What the task requires: In the material below, which lines hold the word "whose"? Pick each one out.

Given entries:
--- START ---
(* ===== verification/Server.v ===== *)
(** * The server entrypoints ([serve/server/server_context.py],
    [serve/entrypoints/openai_entrypoints.py],
    [serve/entrypoints/microserving_entrypoints.py])

    An endpoint takes a request, finds the engine in the server context and
    either collects the engine's response stream into one response or passes
    the stream on as server-sent events.  The client is a list of booleans:
    one for each response of the engine, whether the client has gone by then
    (a client whose list is exhausted stays).  Leaving the loop over the stream
    abandons the engine's generator, so that a [GeneratorExit] surfaces at its
    [yield].

    The engines are kept in a store; the context maps a model name to the
    location of its engine. *)

From stdpp Require Import base list strings gmap.
From S2P Require Import Prelude PyStr Data Conversation OpenAI EngineUtils Streams Pipeline.
From S2P Require Import FunctionCall Engine Simulation Api.
Local Open Scope string_scope.
Local Open Scope list_scope.
Local Open Scope Z_scope.

(** What pydantic does in the endpoints: dumping a response as JSON, and
    validating the fields of a [PrepRecvResponse]. *)
Class ServerBackend := {
  dump_completion_response : CompletionResponse -> string;
  dump_chat_stream_response : ChatCompletionStreamResponse -> string;
  validate_int : json -> res Z;
  validate_str : json -> res string;
}.
(* ===== verification/Router.v ===== *)
(** * The router ([router/router.py])

    The router serves one completion API over several servers.  In round-robin
    mode it forwards a request to the server with the fewest running requests;
    in disaggregated mode server 0 prefills and another server decodes, in
    three calls.  A response whose finish reason is [preempt] makes the router
    start over.

    The servers are an argument: the answers to the router's POST requests, in
    the order of the requests; the requests are logged.  As in [Engine.v], a
    generator takes the body of the loop that consumes it, and a consumer that
    leaves the loop surfaces as an exception at the [yield]. *)

From Stdlib Require Import SpecFloat Ascii.
From stdpp Require Import base list strings pretty.
From S2P Require Import Prelude PyStr Data Conversation OpenAI EngineUtils Streams Pipeline Server.
Local Open Scope string_scope.
Local Open Scope list_scope.
Local Open Scope Z_scope.

(** ** Bytes *)

(** [b.strip()] *)
Definition strip (s : string) : string := strip_by is_space s.

(** ** Float arithmetic of the balance factor *)

Definition f64_sub (a b : pyfloat) : pyfloat := SFsub 53 1024 a b.
Definition f64_mul (a b : pyfloat) : pyfloat := SFmul 53 1024 a b.

(** [1e-5] *)
Definition f64_1e_5 : pyfloat := S754_finite false 5902958103587057 (-69).

(** [int(x)]: truncation towards zero *)
Definition f64_int (x : pyfloat) : res Z :=
  match x with
  | S754_zero _ => Ok 0
  | S754_infinity _ => Raise (OtherError "OverflowError")
  | S754_nan => Raise (ValueError [Lit "cannot convert float NaN to integer"])
  | S754_finite s m e =>
      let a := if 0 <=? e then Z.pos m * 2 ^ e else Z.pos m / 2 ^ (- e) in
      Ok (if s then - a else a)
  end.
--- END ---
Solved problem:
    (a client whose list is exhausted stays).  Leaving the loop over the stream
    three calls.  A response whose finish reason is [preempt] makes the router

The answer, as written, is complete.